At the ecosystem level, China follows an open-source, inclusive approach. Domestic open-source models such as DeepSeek-R1 spread research and development costs from hundreds of millions of dollars down to tens of millions, attracting global developers to contribute to iterative optimisation, further reducing overall costs. This system-level cost control gives Chinese models a formidable price advantage in the global market.
From showmanship to contest of ecosystem and applications
In terms of practical applications, unlike the “research-heavy, slow-iteration” approach of major US enterprises, Chinese AI companies adopt a strategy of rapid response and agile iteration, enabling them to quickly identify developers’ pain points worldwide and meet real-world user needs at speed.
In response to enterprise users’ need for customisation, Chinese providers can rapidly deliver tailored solutions, whereas US models often take months to complete such adaptations.
For example, in response to overseas developers’ demand for ultra-long context processing and multimodal interaction, Chinese firms completed multiple rounds of iteration within just a year: Kimi rapidly scaled from supporting 100,000-level token context to million-level capacity, while MiniMax achieved seamless integration across text, image and speech modalities.

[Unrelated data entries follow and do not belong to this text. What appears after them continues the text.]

(* ===== verification/Ipv4.v ===== *)
(** * IPv4 headers ([src/ipv4/frame.go], [src/ipv4/definitions.go])

    A [Frame] is the buffer it wraps; setters return the new buffer. Accesses are
    checked against the length of the buffer. [String] and the address
    formatting are display only and left out. *)
From S2P Require Import Prelude Errors Bytes Validation Checksum.

Module Ipv4.
Import Bytes Validation Checksum.

Definition MinimumMTU : Z := 68.
Definition sizeHeader : Z := 20.

(** ** Addresses, type of service and fragmentation flags *)

Definition IsMulticast (addr : list Z) : bool := Z.land (default 0 (zget addr 0)) 240 =? 224.
Definition UnspecifiedAddr : list Z := [0; 0; 0; 0].
Definition BroadcastAddr : list Z := [255; 255; 255; 255].
Definition IsBroadcast (addr : list Z) : bool := bool_decide (addr = BroadcastAddr).
Definition IsLinkLocal (addr : list Z) : bool :=
  (default 0 (zget addr 0) =? 169) && (default 0 (zget addr 1) =? 254).

Definition NewToS (ECN DS : Z) : outcome Z :=
  if (3 <? ECN) || (63 <? DS) then Panic else Ret (Z.lor ECN (u8 (Z.shiftl DS 2))).
Definition DS (tos : Z) : Z := Z.shiftr tos 2.
Definition ECN (tos : Z) : Z := Z.land tos 3.

Definition flagIsEvilPos : Z := 13.
Definition flagDontFragPos : Z := 14.
Definition flagMoreFragPos : Z := 15.
Definition FlagOffsetMask : Z := Z.shiftl 1 flagIsEvilPos - 1.
Definition flagIsEvil : Z := Z.shiftl 1 flagIsEvilPos.
Definition FlagDontFragment : Z := Z.shiftl 1 flagDontFragPos.
Definition FlagMoreFragments : Z := Z.shiftl 1 flagMoreFragPos.
Lemma ip4_packet_delivered_witness :
  exists s' c3, encapsulate4 (StackNodes0 := demo_net false) (replicate 100 9) 14 [] demo_sender =
      Ret (s', [], c3, 44, None) /\
    exists r' data, demux4 (StackNodes0 := demo_net false) (slice c3 14 58 ++ [0; 0]) 0 [] demo_receiver =
      Ret (r', [data], None) /\ ztake 4 data = [7; 208; 0; 80].
Proof.
  destruct (ip4_packet_delivered (StackNodes0 := demo_net false) (StackNodes1 := demo_net false)
    (replicate 100 9) 14 [] [] demo_sender demo_hs
    (put (put (offered (replicate 100 9) 14 demo_sender) 30 [10; 0; 0; 2]) 34 ([7; 208; 0; 80] ++ replicate 20 5))
    0 24 (mkNode 0 None (Some O) None 6 0) [] demo_receiver 0 [0; 0])
    as (s' & c3 & H1 & _ & H2 & _).
  - split; by_compute.
  - by vm_compute.
  - done.
  - left. by_compute.
  - split; [by_compute|by_compute|]. intros i Hi Hi'.
    rewrite zget_put_out by (by_compute || (left; lia)). rewrite zget_put_out by (by_compute || (left; lia)). done.
  - by_compute.
  - by_compute.
  - by_compute.
  - by_compute.
  - by_compute.
  - exists s', c3. split; [exact H1|].
    change (14 + 20 + 24) with 58 in H2. rewrite H2. injection H1 as _ <-. do 2 eexists. split; by vm_compute.
Defined.

(** A UDP datagram without a checksum (zero, as RFC 768 allows) from 10.0.0.1. *)
Definition demo_udp : list Z :=
  [69; 0; 0; 32; 0; 1; 64; 0; 64; 17; 38; 202; 10; 0; 0; 1; 10; 0; 0; 2;
   0; 53; 0; 53; 0; 12; 0; 0; 1; 2; 3; 4].

(** two departures from the documented behaviour. A node that hands out its last
    bytes together with [net.ErrClosed] (allowed by the contract of [StackNode]) is
    destroyed before its protocol is read, so its packet leaves with protocol 0 and
    without a transport checksum; and a UDP datagram sent without a checksum is
    dropped as corrupt. *)
Theorem ip4_closing_node_and_plain_udp :
  (exists s' c3, encapsulate4 (StackNodes0 := demo_net true) (replicate 100 9) 14 [] demo_sender =
      Ret (s', [], c3, 44, None) /\
    Ipv4.Protocol (zdrop 14 c3) = Ret 0 /\ slice (zdrop 14 c3) 36 38 = [5; 5]) /\
  demux4 (StackNodes0 := demo_net false) demo_udp 0 []
    (with_hs (mkHandlers [mkNode 0 None (Some O) None 17 0] 1 0) demo_receiver) =
    Ret (with_hs (mkHandlers [mkNode 0 None (Some O) None 17 0] 1 0) demo_receiver, [], Some ErrBadCRC) /\
  Ipv4.CalculateHeaderCRC demo_udp = Ret 0.
Proof.
  split; [|split; by vm_compute]. do 2 eexists. split; [by vm_compute|]. split; by vm_compute.
Qed.

(** [StackIPv4] is a [stackip4] that is itself a node. *)
Record StackIPv4 := mkStackIPv4 { ip_connID : Z; stack : stackip4 }.

Definition Reset (v : Validator) (maxNodes grown : Z) (s : StackIPv4) : StackIPv4 :=
  mkStackIPv4 (u64 (ip_connID s + 1)) (reset4 v maxNodes grown (stack s)).

Definition Demux {W} `{!StackNodes W} (carrierData : list Z) (offset : Z) (w : W) (s : StackIPv4)
    : outcome (StackIPv4 * W * option error) :=
  '(st, w, err) ← demux4 carrierData offset w (stack s);
  Ret (mkStackIPv4 (ip_connID s) st, w, err).

Definition Encapsulate {W} `{!StackNodes W} (carrierData : list Z) (offsetToIP offsetToFrame : Z)
    (w : W) (s : StackIPv4) : outcome (StackIPv4 * W * list Z * Z * option error) :=
  if negb (offsetToFrame =? offsetToIP) then Ret (s, w, carrierData, 0, Some ErrBug)
  else
    '(st, w, c, n, err) ← encapsulate4 carrierData offsetToIP w (stack s);
    Ret (mkStackIPv4 (ip_connID s) st, w, c, n, err).

End StackIp4.
(* ===== verification/Handler.v ===== *)
(** * The TCP handler ([src/tcp/handler.go], [src/tcp/policy.go])

    [Handler] composes the control block, the transmit queue, the receive ring
    and the reassembly metadata of one connection: [Recv] and [Send] turn frames
    into segments and back and keep the four in step. A method that mutates its
    receiver returns the new handler; [Send] also returns the buffer it wrote.

    The transmit policy is an interface of the source; here it is the class
    [Policy] over the policy's own state, which [Handler] keeps. Its hooks see the
    handler and the frame; [PreTx] and [PostTx] may write to the outgoing frame.
    The hooks do not modify the handler ("Not for modification") nor an incoming
    frame.

    A nil receive buffer is told from an empty one by [rxnil]; a slice's capacity
    is its length. The field [nRetransmit] of the source is never used and left
    out, as are logging calls. *)
From S2P Require Import Prelude Errors SeqNum Segment ControlBlock Ring TxQueue.
From S2P Require Import Reassembly Rto Bytes Validation Frame Options.

Module Handler.
Import SeqNum Segment.

Definition TransmitUnlimited : Z := 4294967295.

Record Handler (P : Type) := mkHandler {
  connid : Z;
  scb : ControlBlock.ControlBlock;
  bufTx : TxQueue.ringTx;
  bufRx : Ring.Ring;
  rxnil : bool;
  validator : Validation.Validator;
  localPort : Z;
  remotePort : Z;
  optcodec : Z;
  wndShiftLocal : Z;
  wndShiftPeer : Z;
  peerOfferedWS : bool;
  reasm : Reassembly.reassembly;
  policy : option P;
  closing : bool;
  shutdownRx : bool;
  requeueControl : bool
}.
Arguments connid {P} _.
Arguments scb {P} _.
Arguments bufTx {P} _.
Arguments bufRx {P} _.
Arguments rxnil {P} _.
Arguments validator {P} _.
Arguments localPort {P} _.
Arguments remotePort {P} _.
Arguments optcodec {P} _.
Arguments wndShiftLocal {P} _.
Arguments wndShiftPeer {P} _.
Arguments peerOfferedWS {P} _.
Arguments reasm {P} _.
Arguments policy {P} _.
Arguments closing {P} _.
Arguments shutdownRx {P} _.
Arguments requeueControl {P} _.
Arguments mkHandler {P} _ _ _ _ _ _ _ _ _ _ _ _ _ _ _ _ _.

(** The interface [Policy]: the policy's state after each hook. [PreTx] also
    returns the outgoing buffer, the transmit limit, the sequence number to
    retransmit from and whether to; [PreRx] whether to keep the segment. *)
Class Policy (P : Type) := {
  pol_Reset : P -> P;
  pol_PreTx : Handler P -> list Z -> P -> outcome (P * list Z * (Z * Z * bool));
  pol_PostTx : Handler P -> list Z -> P -> outcome (P * list Z);
  pol_PreRx : Handler P -> list Z -> P -> outcome (P * bool);
  pol_PostRx : Handler P -> State -> list Z -> P -> outcome P
}.

Section Handler.
Context {P : Type} `{!Policy P}.
(** What one section of a thread does to the lock. *)
Record step_facts (t : pc) (c : Conn P) (t' : pc) (c' : Conn P) (data : list Z) : Prop := mkStepFacts {
  sf_conn : connID c' = connID c;
  sf_id : forall id, pc_id t' = Some id -> pc_id t = Some id \/ id = connID c;
  sf_data : data <> [] -> exists id, holds t = Some id /\ pc_id t = Some id;
  sf_wait : waiting t' = true -> waiting t = true;
  sf_lock :
    (writeLock c' = writeLock c /\ holds t' = holds t) \/
    (exists id, pc_id t = Some id /\ waiting t = true /\ holds t' = Some id /\ writeLock c = 0 /\ writeLock c' = id) \/
    (exists id, holds t = Some id /\ holds t' = None /\
       (writeLock c' = writeLock c \/ (writeLock c = id /\ writeLock c' = 0)))
}.

Lemma Write_connid b (h h' : Handler P) n e : Handler.Write b h = Ret (h', n, e) -> connid h' = connid h.
Proof. unfold Handler.Write. intros H. ret_inv H; done. Qed.

Lemma Read_connid b (h h' : Handler P) b' n e : Handler.Read b h = Ret (h', b', n, e) -> connid h' = connid h.
Proof.
  unfold Handler.Read. intros H. destruct (shutdownRx h); [by simplify_eq|].
  destruct (if 0 <? Ring.Buffered (bufRx h) then _ else _) as [[[[h1 b1] n1] e1]|] eqn:E1; [|done].
  assert (connid h1 = connid h) as <- by (destruct (0 <? _); ret_inv E1; done).
  cbn [mbind outcome_bind] in H. injection H as <- _ _ _. destruct (0 <? n1); [|done].
  unfold maybeQueueWindowUpdate. rewrite <- (deliverReassembled_connid h1). by repeat case_match.
Qed.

In response to enterprise users’ need for customisation, Chinese providers can rapidly deliver tailored solutions, whereas US models often take months to complete such adaptations. This user-centric iterative approach enables Chinese models to quickly align with the diverse demands of the global market, earning broader recognition from developers.
The competition in the global AI industry has long shifted from mere technical showmanship and conceptual breakthroughs to a comprehensive contest of ecosystem and applications. China’s AI call volume has now surpassed the US for the first time, not only reflecting a “belated” but genuine display of Chinese technological strength, but also signalling a new era of “East-West co-governance” in AI development.
Unlike US AI, Chinese AI follows an inclusive path of “cost-effectiveness + scenario adaptation”, which better meets the needs of most countries and developers worldwide and better promotes global AI adoption.